Evaluating Variations in Corporate Environmental Performance
Funding body: HBOS plc (Insight Investment), Higher Education Innovations Fund, LSE, Leeds University
Amount: £80,000
Duration: 2003 on
Summary
This project, which was initially funded by Insight Investment and the LSE Higher Education Innovations Fund, has sought to evaluate the influence of corporate environmental policies and procedures on emissions and on local communities. It therefore relates closely to debates on corporate social responsibility, business and the environment, environmental policy and regulation and environmental justice. Finding that corporate environmental reports very rarely provide information that can be used to compare the environmental performance of different corporations or different industrial sites, the research has used information provided through government registers (such as the US Toxic Releases Inventory or the EU Polluting Emissions Register) to evaluate variations in corporate environmental performance.

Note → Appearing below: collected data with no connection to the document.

(** ** Revoking *)

(** A call that revokes what the entry [m] records and [d] does not declare;
    CASCADE only for privileges whose grant option [m] records. *)
Definition revoke_ok (m d : privilegeGrant) (ev : event) : Prop :=
  match ev with
  | EvRevoke t ps mode _ =>
      t = g_Target m ∧ ps ≠ [] ∧
      (∀ p, p ∈ ps → if GrantOptionOnly mode then p ∈ g_GrantOptions m ∧ p ∉ g_GrantOptions d
                     else p ∈ g_Privileges m ∧ p ∉ g_Privileges d) ∧
      (Cascade mode = true → ∀ p, p ∈ ps → p ∈ g_GrantOptions m)
  | EvGone t _ => t = g_Target m
  | _ => False
  end.

(** [m'] records part of what [m] records. *)
Definition entry_le (m' m : privilegeGrant) : Prop :=
  g_Target m' = g_Target m ∧ (∀ p, p ∈ g_Privileges m' → p ∈ g_Privileges m) ∧
  (∀ p, p ∈ g_GrantOptions m' → p ∈ g_GrantOptions m) ∧ (canonical_grant m → canonical_grant m').

#[local] Instance entry_le_preorder : PreOrder entry_le.
Proof.
  split; [by intros m|]. intros a b c (? & ? & ? & ?) (? & ? & ? & ?). split_and!; [congruence|auto..].
Qed.

Lemma entry_le_subtract m a b :
  entry_le (with_privileges m (subtract (g_Privileges m) a) (subtract (g_GrantOptions m) b)) m.
Proof.
  split_and!; [done|by intros p [? _]%elem_of_subtract..|]. intros [? ?]. split; by apply canonical_subtract.
Qed.

Lemma entry_le_subtract_l m a : entry_le (with_privileges m (subtract (g_Privileges m) a) (g_GrantOptions m)) m.
Proof.
  split_and!; [done|by intros p [? _]%elem_of_subtract|done|]. intros [? ?]. split; [by apply canonical_subtract|done].
Qed.

Lemma entry_le_subtract_r m b : entry_le (with_privileges m (g_Privileges m) (subtract (g_GrantOptions m) b)) m.
Proof.
  split_and!; [done|done|by intros p [? _]%elem_of_subtract|]. intros [? ?]. split; [done|by apply canonical_subtract].
Qed.

(** Nothing [m] records is undeclared in [d]. *)
Definition settled (m d : privilegeGrant) : Prop :=
  (∀ p, p ∈ g_Privileges m → p ∈ g_Privileges d) ∧ (∀ p, p ∈ g_GrantOptions m → p ∈ g_GrantOptions d).

Lemma revokeEach_emits t ps :
  emits (revokeEach lops t ps) (λ '(done, blocked, errs) new,
    Forall (λ ev, ∃ p e, p ∈ ps ∧ ev = EvRevoke t [p] (revokeMode false false) e) new ∧
    (∀ p, p ∈ done ∨ p ∈ blocked → p ∈ ps) ∧
    (errs = [] → ∀ p, p ∈ ps → p ∈ done ∨ p ∈ blocked)).
Proof.
  induction ps as [|p ps IH]; simpl.
  { apply emits_ret. split_and!; [done|by intros ? [?%elem_of_nil|?%elem_of_nil]|by intros _ ? ?%elem_of_nil]. }
  eapply emits_bind; [by apply emits_logged|]. intros e new1 ->.
  eapply emits_bind; [apply IH|]. intros [[dn bl] errs] new2 (Hev & Hin & Hall). apply emits_ret.
  rewrite app_nil_r.
  assert (Forall (λ ev, ∃ q e, q ∈ p :: ps ∧ ev = EvRevoke t [q] (revokeMode false false) e)
    ([EvRevoke t [p] (revokeMode false false) e] ++ new2)) as Hnew.
  { apply Forall_app. split; [constructor; [|done]; exists p, e; by repeat constructor|].
    eapply Forall_impl; [exact Hev|]. intros ev (q & e' & ? & ->). exists q, e'. by split; [right|]. }
  destruct (DependentPrivilegesExist e); [|destruct e as [e|]];
    (split_and!; [exact Hnew|set_solver|]); try done; intros He q [->|Hq]%elem_of_cons; set_solver.
Qed.

Lemma revokeOptionsOnly_emits m d os :
  (∀ p, p ∈ os → p ∈ g_GrantOptions m ∧ p ∉ g_GrantOptions d) →
  emits (revokeOptionsOnly lops m os) (λ '(m', errs) new,
    Forall (revoke_ok m d) new ∧ entry_le m' m ∧ g_Privileges m' = g_Privileges m ∧
    (errs = [] → ∀ p, p ∈ g_GrantOptions m' → p ∉ os)).
Proof.
  intros Hos. unfold revokeOptionsOnly. case_decide as Hn; [by apply emits_ret; subst; set_solver by done|].
  eapply emits_bind; [by apply emits_logged|]. intros e new ->. apply emits_ret. rewrite app_nil_r.
  assert (Forall (revoke_ok m d) [EvRevoke (g_Target m) os (revokeMode true true) e]) as Hev.
  { constructor; [|done]. split_and!; [done|done|done|]. intros _ p ?. by apply Hos. }
  destruct e as [e|].
  - split_and!; [exact Hev|done..].
  - split_and!; [exact Hev|apply entry_le_subtract_r|done|]. by intros _ p [_ ?]%elem_of_subtract.
Qed.

Lemma revokeWithOption_emits m d ps :
  (∀ p, p ∈ ps → p ∈ g_Privileges m ∧ p ∉ g_Privileges d ∧ p ∈ g_GrantOptions m) →
  emits (revokeWithOption lops m ps) (λ '(m', errs) new,
    Forall (revoke_ok m d) new ∧ entry_le m' m ∧ (∀ p, p ∉ ps → p ∈ g_Privileges m → p ∈ g_Privileges m') ∧
    (errs = [] → ∀ p, p ∈ ps → p ∉ g_Privileges m' ∧ p ∉ g_GrantOptions m')).
Proof.
  intros Hps. unfold revokeWithOption. case_decide as Hn.
  { apply emits_ret. subst. split_and!; [done|done|done|]. by intros _ p ?%elem_of_nil. }
  eapply emits_bind; [by apply emits_logged|]. intros e new ->. apply emits_ret. rewrite app_nil_r.
  assert (Forall (revoke_ok m d) [EvRevoke (g_Target m) ps (revokeMode false true) e]) as Hev.
  { constructor; [|done]. split_and!; [done|done| |]; [intros p ?; split|intros _ p ?]; by apply Hps. }
  destruct e as [e|].
  - split_and!; [exact Hev|done..].
  - split_and!; [exact Hev|apply entry_le_subtract| |].
    + intros p ? ?. by apply elem_of_subtract.
    + intros _ p ?. by split; intros [_ ?]%elem_of_subtract.
Qed.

Using oil refineries as an example, early research found that there are significant variations in emissions of some key pollutants both across the range of refineries, with dirtier refineries tending to emit at least five times as much as cleaner refineries, and between the EU and the US, with refineries in the EU tending to emit more than twice as much as refineries in the US. At the local level, early research also found that there are correlations between higher levels of emissions from refineries and lower levels of income, employment and population density in the communities living next to the refineries. Although these findings provide support for some of the contentions of the 'Environmental Justice' movement, it is important to note that they do not say anything about causality, and as a result we cannot say definitively that companies adopt lower standards in poorer areas. However, on-going research is up-dating the analysis and looking at the range of factors that are leading to changes in corporate environmental performance and to any links between higher emissions and higher levels of social deprivation in local communities.